(** * NutriGuide document processor: filtering, classification and
    corpus validation ([backend/doc_processor.py])

    A shallow embedding of the page-admission filter, the page classifier,
    the per-document pipeline, the manifest loader and the corpus
    validator, followed by the properties stated about them.

    Conventions of the embedding.
    - A Python [str] is the [string] of its UTF-8 bytes.  Whitespace
      ([strip], [split]) is Python's: the characters for which
      [str.isspace] holds, of one, two or three bytes.  Slicing and length
      count characters, not bytes.  [lower] folds the letters A to Z,
      which is Python's [lower] on text whose cased letters are ASCII.
    - A Python [int] is a [Z]; a [dict] with string keys is a
      [gmap string _]; a [set] is a [gset _].
    - What [yaml.safe_load] returns is a [yaml] value; the manifest and
      its entries are read from it with [len], iteration and subscripts,
      as the loader does.  [ManifestEntry] is the record of an entry that
      has a string [id] and a string [path].
    - The file system is a map from a path, as the caller writes it, to
      what is found there.
    - An exception is a value of [exn]; a call that may raise returns a
      [result].  Logging is not modelled. *)

From Stdlib Require Import ZArith Ascii String Bool List Lia Sorted.
From stdpp Require Import gmap strings list.

Local Open Scope Z_scope.

(** ** Python string primitives *)

Module Py.

Definition code (c : ascii) : N := N_of_ascii c.

(** [str.isspace], by the length of the character in UTF-8.  One byte:
    TAB, LF, VT, FF, CR, FS, GS, RS, US and the blank.  Two bytes: U+0085
    and U+00A0.  Three bytes: U+1680, U+2000 to U+200A, U+2028, U+2029,
    U+202F, U+205F and U+3000. *)
Definition is_space1 (c : ascii) : bool :=
  ((9 <=? code c) && (code c <=? 13) || (28 <=? code c) && (code c <=? 32))%N.

Definition is_space2 (c d : ascii) : bool :=
  ((code c =? 194) && ((code d =? 133) || (code d =? 160)))%N.

Definition is_space3 (c d e : ascii) : bool :=
  ((code c =? 225) && (code d =? 154) && (code e =? 128)
   || (code c =? 226) && (code d =? 128)
      && ((128 <=? code e) && (code e <=? 138) || (code e =? 168)
          || (code e =? 169) || (code e =? 175))
   || (code c =? 226) && (code d =? 129) && (code e =? 159)
   || (code c =? 227) && (code d =? 128) && (code e =? 128))%N.

(** A byte that continues a character begun by an earlier byte. *)
Definition is_continuation (c : ascii) : bool :=
  ((128 <=? code c) && (code c <? 192))%N.

Definition lower_char (c : ascii) : ascii :=
  let n := N_of_ascii c in
  if ((65 <=? n) && (n <=? 90))%N then ascii_of_N (n + 32) else c.

(** [s.lower()] *)
Fixpoint lower (s : string) : string :=
  match s with
  | EmptyString => EmptyString
  | String c s' => String (lower_char c) (lower s')
  end.

(** [s] is made of whitespace characters only (or is empty). *)
Fixpoint blank (s : string) : bool :=
  match s with
  | EmptyString => true
  | String c s1 =>
      if is_space1 c then blank s1
      else match s1 with
           | String d s2 =>
               if is_space2 c d then blank s2
               else match s2 with
                    | String e s3 => if is_space3 c d e then blank s3 else false
                    | EmptyString => false
                    end
           | EmptyString => false
           end
  end.

(** What follows the whitespace character [s] starts with, when it
    starts with one. *)
Definition skip_space (s : string) : option string :=
  match s with
  | EmptyString => None
  | String c s1 =>
      if is_space1 c then Some s1
      else match s1 with
           | String d s2 =>
               if is_space2 c d then Some s2
               else match s2 with
                    | String e s3 => if is_space3 c d e then Some s3 else None
                    | EmptyString => None
                    end
           | EmptyString => None
           end
  end.

(** [s.lstrip()], [s.rstrip()], [s.strip()] *)
Fixpoint lstrip (s : string) : string :=
  match s with
  | EmptyString => EmptyString
  | String c s1 =>
      if is_space1 c then lstrip s1
      else match s1 with
           | String d s2 =>
               if is_space2 c d then lstrip s2
               else match s2 with
                    | String e s3 => if is_space3 c d e then lstrip s3 else s
                    | EmptyString => s
                    end
           | EmptyString => s
           end
  end.

Fixpoint rstrip (s : string) : string :=
  match s with
  | EmptyString => EmptyString
  | String c s' => if blank s then EmptyString else String c (rstrip s')
  end.

Definition strip (s : string) : string := rstrip (lstrip s).

(** [s.split()]: the maximal runs of non-whitespace characters.
    [split_go cur s] carries the word being read. *)
Fixpoint split_go (cur : option string) (s : string) : list string :=
  match s with
  | EmptyString => option_list cur
  | String c s1 =>
      let word := Some (from_option (fun w => w +:+ String c EmptyString)
                                    (String c EmptyString) cur) in
      if is_space1 c then option_list cur ++ split_go None s1
      else match s1 with
           | String d s2 =>
               if is_space2 c d then option_list cur ++ split_go None s2
               else match s2 with
                    | String e s3 =>
                        if is_space3 c d e then option_list cur ++ split_go None s3
                        else split_go word s1
                    | EmptyString => split_go word s1
                    end
           | EmptyString => split_go word s1
           end
  end.

Definition split (s : string) : list string := split_go None s.

(** [needle in hay] *)
Fixpoint contains (needle hay : string) : bool :=
  String.prefix needle hay ||
  match hay with
  | EmptyString => false
  | String _ hay' => contains needle hay'
  end.

(** [len(s)]: the number of characters. *)
Fixpoint len (s : string) : nat :=
  match s with
  | EmptyString => O
  | String c s' => if is_continuation c then len s' else S (len s')
  end.

(** [s[:n]] for [n >= 0]: the first [n] characters, each with all its
    bytes. *)
Fixpoint take (n : nat) (s : string) : string :=
  match s with
  | EmptyString => EmptyString
  | String c s' =>
      if is_continuation c then String c (take n s')
      else match n with
           | O => EmptyString
           | S n' => String c (take n' s')
           end
  end.

(** The characters of [s], in order: what iterating over [s] yields. *)
Fixpoint chars (s : string) : list string :=
  match s with
  | EmptyString => []
  | String c s' =>
      match chars s' with
      | String d x :: rest =>
          if is_continuation d then String c (String d x) :: rest
          else String c EmptyString :: String d x :: rest
      | rest => String c EmptyString :: rest
      end
  end.

(** [s.replace(a, b)] for one-character [a] and [b] *)
Fixpoint replace_char (a b : ascii) (s : string) : string :=
  match s with
  | EmptyString => EmptyString
  | String c s' => String (if Ascii.eqb c a then b else c) (replace_char a b s')
  end.

(** [os.path.basename] of a path: what follows the last slash. *)
Fixpoint basename (p : string) : string :=
  match p with
  | EmptyString => EmptyString
  | String c p' =>
      if contains "/" p' then basename p'
      else if Ascii.eqb c "/" then p' else p
  end.

(** The parts of a path between its slashes; [cur] is the part being
    read. *)
Fixpoint path_parts (cur p : string) : list string :=
  match p with
  | EmptyString => [cur]
  | String c p' =>
      if Ascii.eqb c "/" then cur :: path_parts EmptyString p'
      else path_parts (cur +:+ String c EmptyString) p'
  end.

Fixpoint join_parts (parts : list string) : string :=
  match parts with
  | [] => EmptyString
  | [x] => x
  | x :: rest => x +:+ "/" +:+ join_parts rest
  end.

(** [str(Path(p))] on a POSIX system: empty parts and [.] parts are
    dropped, the root is kept (two leading slashes stay two, three or more
    become one), and the empty path is [.]. *)
Definition path_str (p : string) : string :=
  let parts := filter (fun x => x ≠ EmptyString ∧ x ≠ ".") (path_parts EmptyString p) in
  let root :=
    match p with
    | String "/" (String "/" (String "/" _)) => "/"
    | String "/" (String "/" _) => "//"
    | String "/" _ => "/"
    | _ => EmptyString
    end in
  let s := root +:+ join_parts parts in
  if String.eqb s EmptyString then "." else s.
(** * Curator: role policy, review state machine and HTTP handlers

    A shallow embedding of the knowledge-base curator application:
    - [src/lib/auth/helpers.ts]            (module [Auth])
    - [supabase/migrations/001_initial_schema.sql]
                                           (modules [Schema], [Sql], [Completion],
                                            [VectorSearch], [NewUser])
    - [src/app/api/chunks/[id]/review]     (modules [Review], [Metadata])
    - [src/app/api/documents/upload]       (module [Upload])
    - [src/app/api/admin/settings]         (module [Settings])

    Conventions.  A nullable SQL column is an [option]; a UUID, a TEXT and an
    ISO timestamp are [string]s; an INTEGER is a [Z]; a FLOAT is a rational
    [Q] (only order and subtraction are used on it).  The hosted store is an
    external collaborator: every call to it takes an extra argument
    [backend : option string], the error the store answers with ([None] when
    it accepts the statement); the constraints the schema declares (CHECK,
    NOT NULL, primary keys) are evaluated by the model itself.  Readings of
    the clock ([new Date()], [NOW()]) are arguments too. *)

From Stdlib Require Import Ascii ZArith QArith Sorted.
From stdpp Require Import base option list strings pretty gmap.

Local Open Scope string_scope.

(** ** JSON values *)

Unset Elimination Schemes.
Inductive json : Type :=
| JNull
| JBool (b : bool)
| JNum (n : Z)
| JStr (s : string)
| JArr (items : list json)
| JObj (fields : list (string * json)).
Set Elimination Schemes.

Definition uuid := string.

(** ** The texts of a uuid

    A uuid column shows its values in one form: 32 hexadecimal digits in
    lower case, in groups of 8, 4, 4, 4 and 12 joined by hyphens.  The input
    function of the type reads more: the digits in either case, a hyphen
    after any group of four digits being optional, the whole possibly in
    braces. *)

Definition is_hex (c : ascii) : bool :=
  let n := nat_of_ascii c in
  ((48 <=? n) && (n <=? 57) || (65 <=? n) && (n <=? 70) || (97 <=? n) && (n <=? 102))%nat.

Definition lower_hex (c : ascii) : ascii :=
  let n := nat_of_ascii c in
  if ((65 <=? n) && (n <=? 70))%nat then ascii_of_nat (n + 32) else c.

(** [todo] bytes of two digits each, from byte number [i] on: the digits in
    lower case and the text left over. *)
Fixpoint uuid_bytes (todo i : nat) (src : list ascii) : option (list ascii * list ascii) :=
  match todo with
  | O => Some ([], src)
  | S todo' =>
    match src with
    | a :: b :: rest =>
      if is_hex a && is_hex b
      then
        let rest' :=
          match rest with
          | "-"%char :: r => if Nat.odd i && (i <? 15)%nat then r else rest
          | _ => rest
          end in
        match uuid_bytes todo' (S i) rest' with
        | Some (digits, tail) => Some (lower_hex a :: lower_hex b :: digits, tail)
        | None => None
        end
      else None
    | _ => None
    end
  end.

(** [uuid_in]: the 32 digits of the value a text denotes; [None] is "invalid
    input syntax for type uuid". *)
Definition uuid_in (text : string) : option (list ascii) :=
  let src := String.list_ascii_of_string text in
  match src with
  | "{"%char :: src' =>
    match uuid_bytes 16 0 src' with
    | Some (digits, ["}"%char]) => Some digits
    | _ => None
    end
  | _ =>
    match uuid_bytes 16 0 src with
    | Some (digits, []) => Some digits
    | _ => None
    end
  end.

(** [uuid_out]: the form a column shows. *)
Definition uuid_out (digits : list ascii) : uuid :=
  String.string_of_list_ascii
    (take 8 digits ++ "-"%char :: take 4 (drop 8 digits) ++ "-"%char
     :: take 4 (drop 12 digits) ++ "-"%char :: take 4 (drop 16 digits) ++ "-"%char
     :: drop 20 digits)%list.

(** The id a text denotes in [WHERE id = text], among the ids [ids] of the
    table.  The ids of a table are values of the column, in the form it shows:
    a text that is the id of a row denotes that id; any other text is read by
    [uuid_in], and an ill-formed one is an error of the statement. *)
Definition uuid_of (text : string) (ids : list uuid) : option uuid :=
  if existsb (String.eqb text) ids then Some text
  else option_map uuid_out (uuid_in text).

(** [.single()] of the store client: exactly one row, else an error. *)
Definition single {A : Type} (rows : list A) : option A :=
  match rows with
  | [x] => Some x
  | _ => None
  end.

(** [NextResponse.json(body, { status })]; the status defaults to 200. *)
Inductive Body : Type :=
| BError (error : string)
| BSuccess (message : string)
| BMetadata (message : string) (metadata : gmap string json)
| BDocument (documentId : uuid)
| BSettings (settings : gmap string json)
| BSaved (provider documentProcessor : option json).

Record Response : Type := Json { body : Body; status : nat }.

(** ** The messages of the database *)

Module Pg.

++++++++

● **Problem requirements**
Return nothing but the lines from the top of the records above through the line that has "not modelled. *)". Keep each one exact.

● **Solved problem**
(** * NutriGuide document processor: filtering, classification and
    corpus validation ([backend/doc_processor.py])

    A shallow embedding of the page-admission filter, the page classifier,
    the per-document pipeline, the manifest loader and the corpus
    validator, followed by the properties stated about them.

    Conventions of the embedding.
    - A Python [str] is the [string] of its UTF-8 bytes.  Whitespace
      ([strip], [split]) is Python's: the characters for which
      [str.isspace] holds, of one, two or three bytes.  Slicing and length
      count characters, not bytes.  [lower] folds the letters A to Z,
      which is Python's [lower] on text whose cased letters are ASCII.
    - A Python [int] is a [Z]; a [dict] with string keys is a
      [gmap string _]; a [set] is a [gset _].
    - What [yaml.safe_load] returns is a [yaml] value; the manifest and
      its entries are read from it with [len], iteration and subscripts,
      as the loader does.  [ManifestEntry] is the record of an entry that
      has a string [id] and a string [path].
    - The file system is a map from a path, as the caller writes it, to
      what is found there.
    - An exception is a value of [exn]; a call that may raise returns a
      [result].  Logging is not modelled. *)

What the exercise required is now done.